--- AVAILABLE RECORDS ---
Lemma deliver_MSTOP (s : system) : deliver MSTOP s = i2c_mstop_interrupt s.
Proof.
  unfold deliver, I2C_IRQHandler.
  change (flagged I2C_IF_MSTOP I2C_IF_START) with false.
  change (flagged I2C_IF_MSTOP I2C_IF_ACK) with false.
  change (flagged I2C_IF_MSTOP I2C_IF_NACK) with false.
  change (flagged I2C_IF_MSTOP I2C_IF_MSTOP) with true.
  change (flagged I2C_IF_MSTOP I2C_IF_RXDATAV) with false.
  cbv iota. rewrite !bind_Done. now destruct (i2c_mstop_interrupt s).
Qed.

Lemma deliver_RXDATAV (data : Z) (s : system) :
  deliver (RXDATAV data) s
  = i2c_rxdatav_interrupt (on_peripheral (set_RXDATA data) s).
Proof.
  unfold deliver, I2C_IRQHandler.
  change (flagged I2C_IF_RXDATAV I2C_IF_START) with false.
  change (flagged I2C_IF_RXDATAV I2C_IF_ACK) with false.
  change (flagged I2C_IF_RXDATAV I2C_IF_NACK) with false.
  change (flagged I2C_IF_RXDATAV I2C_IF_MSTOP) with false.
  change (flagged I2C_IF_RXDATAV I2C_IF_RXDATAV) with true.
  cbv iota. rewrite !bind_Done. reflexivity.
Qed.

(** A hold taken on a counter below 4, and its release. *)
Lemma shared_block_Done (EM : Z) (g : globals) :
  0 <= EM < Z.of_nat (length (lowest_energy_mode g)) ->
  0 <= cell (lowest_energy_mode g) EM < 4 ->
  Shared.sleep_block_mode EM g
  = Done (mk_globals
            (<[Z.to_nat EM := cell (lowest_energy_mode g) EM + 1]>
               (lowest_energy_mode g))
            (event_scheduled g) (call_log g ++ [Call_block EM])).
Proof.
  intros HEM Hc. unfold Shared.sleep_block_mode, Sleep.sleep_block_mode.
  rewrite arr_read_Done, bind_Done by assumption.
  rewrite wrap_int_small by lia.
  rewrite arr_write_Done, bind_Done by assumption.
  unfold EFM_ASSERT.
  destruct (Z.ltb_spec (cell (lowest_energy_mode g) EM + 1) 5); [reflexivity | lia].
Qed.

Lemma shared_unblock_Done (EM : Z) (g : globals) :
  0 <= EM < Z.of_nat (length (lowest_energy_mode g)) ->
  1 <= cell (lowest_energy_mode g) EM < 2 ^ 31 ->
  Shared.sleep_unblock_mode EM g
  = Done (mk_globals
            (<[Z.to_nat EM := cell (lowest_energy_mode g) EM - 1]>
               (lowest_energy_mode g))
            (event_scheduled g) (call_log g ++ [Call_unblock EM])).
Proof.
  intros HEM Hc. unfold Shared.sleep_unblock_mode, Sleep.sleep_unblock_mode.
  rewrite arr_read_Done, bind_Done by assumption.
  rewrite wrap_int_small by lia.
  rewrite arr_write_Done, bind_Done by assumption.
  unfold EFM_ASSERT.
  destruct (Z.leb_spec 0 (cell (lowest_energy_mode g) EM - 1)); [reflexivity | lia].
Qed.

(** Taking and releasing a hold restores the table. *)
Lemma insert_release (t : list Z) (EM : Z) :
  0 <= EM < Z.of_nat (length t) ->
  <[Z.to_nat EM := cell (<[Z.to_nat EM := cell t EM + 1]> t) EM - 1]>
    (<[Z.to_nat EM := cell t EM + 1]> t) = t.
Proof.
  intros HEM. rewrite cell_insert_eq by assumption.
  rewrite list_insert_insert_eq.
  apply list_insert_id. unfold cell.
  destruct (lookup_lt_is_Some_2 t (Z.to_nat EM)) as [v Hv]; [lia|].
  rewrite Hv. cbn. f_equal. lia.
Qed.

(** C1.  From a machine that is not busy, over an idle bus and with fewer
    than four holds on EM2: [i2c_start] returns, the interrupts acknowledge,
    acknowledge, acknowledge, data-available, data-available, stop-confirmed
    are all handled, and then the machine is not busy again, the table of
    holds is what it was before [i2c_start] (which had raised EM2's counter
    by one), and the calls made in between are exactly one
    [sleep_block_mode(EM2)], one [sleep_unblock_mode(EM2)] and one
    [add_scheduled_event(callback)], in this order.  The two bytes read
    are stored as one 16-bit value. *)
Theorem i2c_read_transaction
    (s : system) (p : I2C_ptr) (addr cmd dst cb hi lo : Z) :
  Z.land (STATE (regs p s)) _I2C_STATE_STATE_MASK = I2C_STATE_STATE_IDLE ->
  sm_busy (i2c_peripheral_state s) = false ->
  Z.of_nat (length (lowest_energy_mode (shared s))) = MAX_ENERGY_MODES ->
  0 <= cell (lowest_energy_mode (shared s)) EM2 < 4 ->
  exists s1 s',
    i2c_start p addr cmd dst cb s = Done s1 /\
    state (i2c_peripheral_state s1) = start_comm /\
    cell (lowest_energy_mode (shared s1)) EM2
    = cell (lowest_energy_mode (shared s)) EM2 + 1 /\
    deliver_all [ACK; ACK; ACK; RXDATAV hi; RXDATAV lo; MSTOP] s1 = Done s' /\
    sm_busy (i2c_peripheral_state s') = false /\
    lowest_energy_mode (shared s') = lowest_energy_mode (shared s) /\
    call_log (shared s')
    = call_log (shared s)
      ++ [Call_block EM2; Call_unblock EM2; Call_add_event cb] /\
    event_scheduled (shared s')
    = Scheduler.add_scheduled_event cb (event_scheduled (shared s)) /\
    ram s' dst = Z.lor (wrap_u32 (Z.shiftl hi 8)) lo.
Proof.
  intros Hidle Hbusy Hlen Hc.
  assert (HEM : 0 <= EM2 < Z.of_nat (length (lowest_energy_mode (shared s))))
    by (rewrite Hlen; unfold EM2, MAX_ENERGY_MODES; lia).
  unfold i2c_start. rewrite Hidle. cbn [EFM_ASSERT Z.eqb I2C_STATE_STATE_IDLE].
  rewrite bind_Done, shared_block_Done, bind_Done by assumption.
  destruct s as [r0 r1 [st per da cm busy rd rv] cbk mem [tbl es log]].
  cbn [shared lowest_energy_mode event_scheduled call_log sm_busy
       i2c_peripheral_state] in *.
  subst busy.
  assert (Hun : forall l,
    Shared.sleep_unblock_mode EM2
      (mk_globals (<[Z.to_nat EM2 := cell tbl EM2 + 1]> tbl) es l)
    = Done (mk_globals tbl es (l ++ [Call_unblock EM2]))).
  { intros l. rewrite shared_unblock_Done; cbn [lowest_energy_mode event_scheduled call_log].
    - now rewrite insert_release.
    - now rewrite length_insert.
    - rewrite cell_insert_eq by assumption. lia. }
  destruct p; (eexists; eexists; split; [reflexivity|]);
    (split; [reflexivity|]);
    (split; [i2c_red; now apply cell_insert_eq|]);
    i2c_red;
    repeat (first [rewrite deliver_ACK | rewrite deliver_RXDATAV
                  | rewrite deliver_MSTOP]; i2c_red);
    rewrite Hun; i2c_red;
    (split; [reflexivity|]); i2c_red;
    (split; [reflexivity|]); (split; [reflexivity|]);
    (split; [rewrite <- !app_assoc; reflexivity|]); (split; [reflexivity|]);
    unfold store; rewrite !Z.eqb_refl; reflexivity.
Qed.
---
--- AVAILABLE RECORDS ---
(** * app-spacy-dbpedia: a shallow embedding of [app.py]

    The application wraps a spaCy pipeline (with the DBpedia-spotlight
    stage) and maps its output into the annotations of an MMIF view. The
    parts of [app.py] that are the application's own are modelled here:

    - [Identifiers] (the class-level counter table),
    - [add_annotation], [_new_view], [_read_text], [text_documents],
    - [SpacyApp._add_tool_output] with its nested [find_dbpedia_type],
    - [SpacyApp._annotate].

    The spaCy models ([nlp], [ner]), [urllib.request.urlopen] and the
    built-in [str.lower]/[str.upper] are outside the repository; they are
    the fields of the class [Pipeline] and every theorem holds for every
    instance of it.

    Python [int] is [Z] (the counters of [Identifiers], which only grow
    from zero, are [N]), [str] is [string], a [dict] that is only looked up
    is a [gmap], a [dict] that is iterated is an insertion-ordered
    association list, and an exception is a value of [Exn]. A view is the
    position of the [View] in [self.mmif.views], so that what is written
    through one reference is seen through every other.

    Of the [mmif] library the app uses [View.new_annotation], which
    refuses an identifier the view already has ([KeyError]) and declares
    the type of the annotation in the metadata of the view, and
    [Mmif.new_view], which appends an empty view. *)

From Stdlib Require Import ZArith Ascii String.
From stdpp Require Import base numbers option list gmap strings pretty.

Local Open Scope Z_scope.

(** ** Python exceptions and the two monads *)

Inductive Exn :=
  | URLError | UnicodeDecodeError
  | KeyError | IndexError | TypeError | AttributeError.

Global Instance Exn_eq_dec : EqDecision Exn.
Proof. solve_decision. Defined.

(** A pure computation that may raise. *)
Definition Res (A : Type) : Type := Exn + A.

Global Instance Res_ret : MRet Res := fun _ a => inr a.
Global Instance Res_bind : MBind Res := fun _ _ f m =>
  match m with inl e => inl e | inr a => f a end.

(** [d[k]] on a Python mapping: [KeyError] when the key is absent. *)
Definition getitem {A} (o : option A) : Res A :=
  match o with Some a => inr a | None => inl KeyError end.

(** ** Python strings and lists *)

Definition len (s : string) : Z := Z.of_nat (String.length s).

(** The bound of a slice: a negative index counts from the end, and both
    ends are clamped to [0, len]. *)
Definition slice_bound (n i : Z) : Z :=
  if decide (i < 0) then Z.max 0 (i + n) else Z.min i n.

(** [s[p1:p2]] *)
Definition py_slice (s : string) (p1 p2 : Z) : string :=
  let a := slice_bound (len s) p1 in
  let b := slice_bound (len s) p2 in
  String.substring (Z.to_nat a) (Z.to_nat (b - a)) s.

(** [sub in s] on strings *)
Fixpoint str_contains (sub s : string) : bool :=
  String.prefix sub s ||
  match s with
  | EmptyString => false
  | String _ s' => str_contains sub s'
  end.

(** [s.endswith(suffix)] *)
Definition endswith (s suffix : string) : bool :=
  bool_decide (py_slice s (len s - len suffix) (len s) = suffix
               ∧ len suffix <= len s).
---
• [REQUIRED WORK]: Copy out every line of the entries where the string "what" shows up.

• [SOLUTION FOR THIS TASK]:
    holds is what it was before [i2c_start] (which had raised EM2's counter
    position of the [View] in [self.mmif.views], so that what is written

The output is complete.